What this task involves:
Your answer should consist of each line from the data below that contains "CacheMultiMap".

Stored items:
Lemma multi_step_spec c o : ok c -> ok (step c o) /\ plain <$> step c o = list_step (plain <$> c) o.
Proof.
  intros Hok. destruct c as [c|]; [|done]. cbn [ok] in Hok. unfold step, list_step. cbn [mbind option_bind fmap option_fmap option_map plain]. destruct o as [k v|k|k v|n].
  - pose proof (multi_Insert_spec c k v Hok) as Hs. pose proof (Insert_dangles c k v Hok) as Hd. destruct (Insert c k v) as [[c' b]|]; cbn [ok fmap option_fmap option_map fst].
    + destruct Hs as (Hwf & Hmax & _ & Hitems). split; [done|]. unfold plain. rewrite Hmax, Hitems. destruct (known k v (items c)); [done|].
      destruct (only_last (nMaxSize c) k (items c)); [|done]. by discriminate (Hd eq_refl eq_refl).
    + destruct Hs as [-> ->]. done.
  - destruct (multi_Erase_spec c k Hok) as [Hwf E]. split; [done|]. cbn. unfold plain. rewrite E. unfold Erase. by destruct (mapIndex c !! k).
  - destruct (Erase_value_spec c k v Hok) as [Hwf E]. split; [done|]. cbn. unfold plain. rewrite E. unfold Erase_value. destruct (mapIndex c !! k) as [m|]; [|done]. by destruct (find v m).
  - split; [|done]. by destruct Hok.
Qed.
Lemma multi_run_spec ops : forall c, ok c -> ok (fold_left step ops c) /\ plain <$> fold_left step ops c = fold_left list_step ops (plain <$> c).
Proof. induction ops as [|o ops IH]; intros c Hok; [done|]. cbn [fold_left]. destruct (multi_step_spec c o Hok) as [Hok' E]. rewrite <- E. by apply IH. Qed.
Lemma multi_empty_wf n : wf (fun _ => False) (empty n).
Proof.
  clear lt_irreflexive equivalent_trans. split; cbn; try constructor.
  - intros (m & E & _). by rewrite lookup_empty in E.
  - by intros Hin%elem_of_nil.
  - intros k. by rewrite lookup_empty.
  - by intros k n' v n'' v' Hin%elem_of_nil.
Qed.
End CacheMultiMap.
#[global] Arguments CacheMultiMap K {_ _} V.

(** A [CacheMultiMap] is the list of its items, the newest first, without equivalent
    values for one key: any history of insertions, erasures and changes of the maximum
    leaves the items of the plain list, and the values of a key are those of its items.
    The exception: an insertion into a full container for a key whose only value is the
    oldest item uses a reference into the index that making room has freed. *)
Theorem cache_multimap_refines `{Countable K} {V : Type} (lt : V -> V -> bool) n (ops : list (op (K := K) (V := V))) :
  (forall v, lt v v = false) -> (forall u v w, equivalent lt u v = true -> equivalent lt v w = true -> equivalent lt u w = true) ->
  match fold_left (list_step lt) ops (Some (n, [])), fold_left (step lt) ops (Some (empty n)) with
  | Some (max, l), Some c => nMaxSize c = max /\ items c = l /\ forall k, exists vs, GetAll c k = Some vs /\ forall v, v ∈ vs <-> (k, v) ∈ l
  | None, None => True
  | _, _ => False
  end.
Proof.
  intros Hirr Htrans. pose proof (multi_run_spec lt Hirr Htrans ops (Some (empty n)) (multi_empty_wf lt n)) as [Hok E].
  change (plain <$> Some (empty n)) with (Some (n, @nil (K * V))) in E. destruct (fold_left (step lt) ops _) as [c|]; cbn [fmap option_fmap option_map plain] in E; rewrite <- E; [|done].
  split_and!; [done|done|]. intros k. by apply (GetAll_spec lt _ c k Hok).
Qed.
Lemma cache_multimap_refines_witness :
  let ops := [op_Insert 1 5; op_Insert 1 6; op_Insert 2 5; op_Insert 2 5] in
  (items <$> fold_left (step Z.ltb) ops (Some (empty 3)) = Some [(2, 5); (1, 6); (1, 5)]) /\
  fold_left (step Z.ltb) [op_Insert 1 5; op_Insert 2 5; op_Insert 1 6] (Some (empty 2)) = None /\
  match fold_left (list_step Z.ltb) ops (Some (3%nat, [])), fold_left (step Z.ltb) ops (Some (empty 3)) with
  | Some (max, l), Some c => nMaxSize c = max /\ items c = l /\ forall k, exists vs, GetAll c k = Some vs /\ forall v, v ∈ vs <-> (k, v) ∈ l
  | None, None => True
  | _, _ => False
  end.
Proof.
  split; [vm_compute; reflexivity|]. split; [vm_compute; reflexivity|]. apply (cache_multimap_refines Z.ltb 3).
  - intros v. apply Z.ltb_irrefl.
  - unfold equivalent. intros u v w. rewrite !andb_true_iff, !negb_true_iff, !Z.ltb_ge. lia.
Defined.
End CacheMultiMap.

Result:
End CacheMultiMap.
#[global] Arguments CacheMultiMap K {_ _} V.
(** A [CacheMultiMap] is the list of its items, the newest first, without equivalent
End CacheMultiMap.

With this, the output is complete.